Assignment ▸ Retype word for word the lines of the data below, from the first to the one bearing "- eapply (quiet_hart h j m Hi Hh (RlPid", with that one included.

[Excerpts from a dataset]

+-------+

Lemma moves_goto j c m : moves j c m (goto j c m) /\ p_st (procs (goto j c m) j) = p_st (procs m j).
Proof. split; [split_and!|]; [done|intros []; obs|obs|intros j' Hne; obs|obs]. Qed.

Ltac moves_tac := split_and!; [done|let k := fresh in intros k; destruct k; obs|obs|intros ? ?; obs].

Lemma thread_hart_inv h j m : hart_inv m -> sleep_inv m -> h_pc (harts m h) = Run j -> hart_inv (thread h j m).
Proof.
  intros Hi Hs Hh. pose proof (i_state m Hi h j Hh) as Hj. pose proof (i_pc m Hs j) as Hok. unfold pc_ok in Hok.
  unfold thread. cbv zeta. destruct (p_pc (procs m j)) as [|l|l|l|l|l|l|l|l|l|l|l|l|l|l|l|l|l k|l k|l k|l| | | |] eqn:Epc; cbn [acquiresleep_at sleep_at releasesleep_at wakeup_at yield_at]; try done.
  - apply (acquire_hart h j m Hi Hh); rewrite ?Epc; [done|apply NoDup_singleton|done].
  - eapply (quiet_hart h j m Hi Hh); [by apply moves_goto|rewrite ?Epc; by case_match|destruct (s_locked (slocks m l)); obs].
  - eapply (quiet_hart h j m Hi Hh (SetPid l)); [moves_tac|by rewrite Epc|obs].
  - eapply (quiet_hart h j m Hi Hh (RelLk l)); [moves_tac|by rewrite Epc|obs].
  - apply (release_hart h j m Hi Hh _ Idle); rewrite ?Epc; [done|done|]. intros m0. split; [moves_tac|obs].
  - apply (acquire_hart h j m Hi Hh); rewrite ?Epc; [done|repeat constructor; set_solver|done].
  - apply (release_hart h j m Hi Hh _ (SlChan l)); rewrite ?Epc; [apply perm_swap|done|intros; apply moves_goto].
  - eapply (quiet_hart h j m Hi Hh (SlState l)); [moves_tac|by rewrite Epc|obs].
  - eapply (quiet_hart h j m Hi Hh (SlSched l)); [moves_tac|by rewrite Epc|obs].
  - apply sched_hart; rewrite ?Epc; try done. intros st ->. right. exists l. split; [done|by right].
  - eapply (quiet_hart h j m Hi Hh (SlRelP l)); [moves_tac|by rewrite Epc|obs].
  - apply (release_hart h j m Hi Hh _ (SlAcqLk l)); rewrite ?Epc; [done|done|intros; apply moves_goto].
  - apply (acquire_hart h j m Hi Hh); rewrite ?Epc; [done|apply NoDup_singleton|done].
  - apply (acquire_hart h j m Hi Hh); rewrite ?Epc; [done|apply NoDup_singleton|done].
  - eapply (quiet_hart h j m Hi Hh (RlPid l)); [moves_tac|by rewrite Epc|obs].
  - eapply (quiet_hart h j m Hi Hh (WkLoop l 0)); [moves_tac|by rewrite Epc|obs].
  - case_decide as Hn; [|case_decide as Hk].
    + eapply (quiet_hart h j m Hi Hh); [by apply moves_goto|by rewrite Epc|obs].
    + eapply (quiet_hart h j m Hi Hh); [by apply moves_goto|by rewrite Epc|obs].
    + apply (acquire_hart h j m Hi Hh); rewrite ?Epc; [done|repeat constructor; set_solver|done].
  - case_decide as Hd.
    + destruct (wake_hart h j l k m Hi Hs Hh Epc (proj1 Hd)) as [Hi' _]. destruct Hok as (_ & _ & Hkj). set (m1 := set_st k RUNNABLE m) in *.
      assert (E1 : procs m1 j = procs m j) by (unfold m1; obs).
      apply (quiet_hart h j m1 Hi' Hh (WkRelP l k)); [by apply moves_goto|by rewrite E1, Epc|].
      destruct (moves_goto j (WkRelP l k) m1) as [_ ->]. by rewrite E1.
    + eapply (quiet_hart h j m Hi Hh); [by apply moves_goto|by rewrite Epc|obs].
  - apply (release_hart h j m Hi Hh _ (WkLoop l (S k))); rewrite ?Epc; [done|done|intros; apply moves_goto].
  - apply (release_hart h j m Hi Hh _ Idle); rewrite ?Epc; [done|done|intros; apply moves_goto].
  - apply (acquire_hart h j m Hi Hh); rewrite ?Epc; [done|apply NoDup_singleton|done].
  - eapply (quiet_hart h j m Hi Hh YdSched); [moves_tac|by rewrite Epc|obs].
  - apply sched_hart; rewrite ?Epc; try done. intros st ->. by left.
  - apply (release_hart h j m Hi Hh _ Idle); rewrite ?Epc; [done|done|intros; apply moves_goto].
Qed.

Lemma advance_hart h m : hart_inv m -> sleep_inv m -> hart_inv (scheduler_at h m).
Proof.
  intros Hi Hs. unfold scheduler_at. destruct (h_pc (harts m h)) as [k|k|k|j|msg] eqn:Eh;
    [by apply scan_hart|by apply test_hart|by apply back_hart|by apply thread_hart_inv|done].
Qed.

Lemma call_hart h j o m : hart_inv m -> h_pc (harts m h) = Run j -> p_pc (procs m j) = Idle -> hart_inv (call j o m).
Proof.
  intros Hi Hh Epc. pose proof (i_state m Hi h j Hh) as Hj. rewrite Epc in Hj.
  destruct o as [l|l|]; unfold call.
  - eapply (quiet_hart h j m Hi Hh); [by apply moves_goto|by rewrite Epc|obs].
  - eapply (quiet_hart h j m Hi Hh (RlAcqLk l)); [moves_tac|by rewrite Epc|obs].
  - eapply (quiet_hart h j m Hi Hh); [by apply moves_goto|by rewrite Epc|obs].
Qed.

+-------+

Reply ▸
Lemma moves_goto j c m : moves j c m (goto j c m) /\ p_st (procs (goto j c m) j) = p_st (procs m j).
Proof. split; [split_and!|]; [done|intros []; obs|obs|intros j' Hne; obs|obs]. Qed.

Ltac moves_tac := split_and!; [done|let k := fresh in intros k; destruct k; obs|obs|intros ? ?; obs].

Lemma thread_hart_inv h j m : hart_inv m -> sleep_inv m -> h_pc (harts m h) = Run j -> hart_inv (thread h j m).
Proof.
  intros Hi Hs Hh. pose proof (i_state m Hi h j Hh) as Hj. pose proof (i_pc m Hs j) as Hok. unfold pc_ok in Hok.
  unfold thread. cbv zeta. destruct (p_pc (procs m j)) as [|l|l|l|l|l|l|l|l|l|l|l|l|l|l|l|l|l k|l k|l k|l| | | |] eqn:Epc; cbn [acquiresleep_at sleep_at releasesleep_at wakeup_at yield_at]; try done.
  - apply (acquire_hart h j m Hi Hh); rewrite ?Epc; [done|apply NoDup_singleton|done].
  - eapply (quiet_hart h j m Hi Hh); [by apply moves_goto|rewrite ?Epc; by case_match|destruct (s_locked (slocks m l)); obs].
  - eapply (quiet_hart h j m Hi Hh (SetPid l)); [moves_tac|by rewrite Epc|obs].
  - eapply (quiet_hart h j m Hi Hh (RelLk l)); [moves_tac|by rewrite Epc|obs].
  - apply (release_hart h j m Hi Hh _ Idle); rewrite ?Epc; [done|done|]. intros m0. split; [moves_tac|obs].
  - apply (acquire_hart h j m Hi Hh); rewrite ?Epc; [done|repeat constructor; set_solver|done].
  - apply (release_hart h j m Hi Hh _ (SlChan l)); rewrite ?Epc; [apply perm_swap|done|intros; apply moves_goto].
  - eapply (quiet_hart h j m Hi Hh (SlState l)); [moves_tac|by rewrite Epc|obs].
  - eapply (quiet_hart h j m Hi Hh (SlSched l)); [moves_tac|by rewrite Epc|obs].
  - apply sched_hart; rewrite ?Epc; try done. intros st ->. right. exists l. split; [done|by right].
  - eapply (quiet_hart h j m Hi Hh (SlRelP l)); [moves_tac|by rewrite Epc|obs].
  - apply (release_hart h j m Hi Hh _ (SlAcqLk l)); rewrite ?Epc; [done|done|intros; apply moves_goto].
  - apply (acquire_hart h j m Hi Hh); rewrite ?Epc; [done|apply NoDup_singleton|done].
  - apply (acquire_hart h j m Hi Hh); rewrite ?Epc; [done|apply NoDup_singleton|done].
  - eapply (quiet_hart h j m Hi Hh (RlPid l)); [moves_tac|by rewrite Epc|obs].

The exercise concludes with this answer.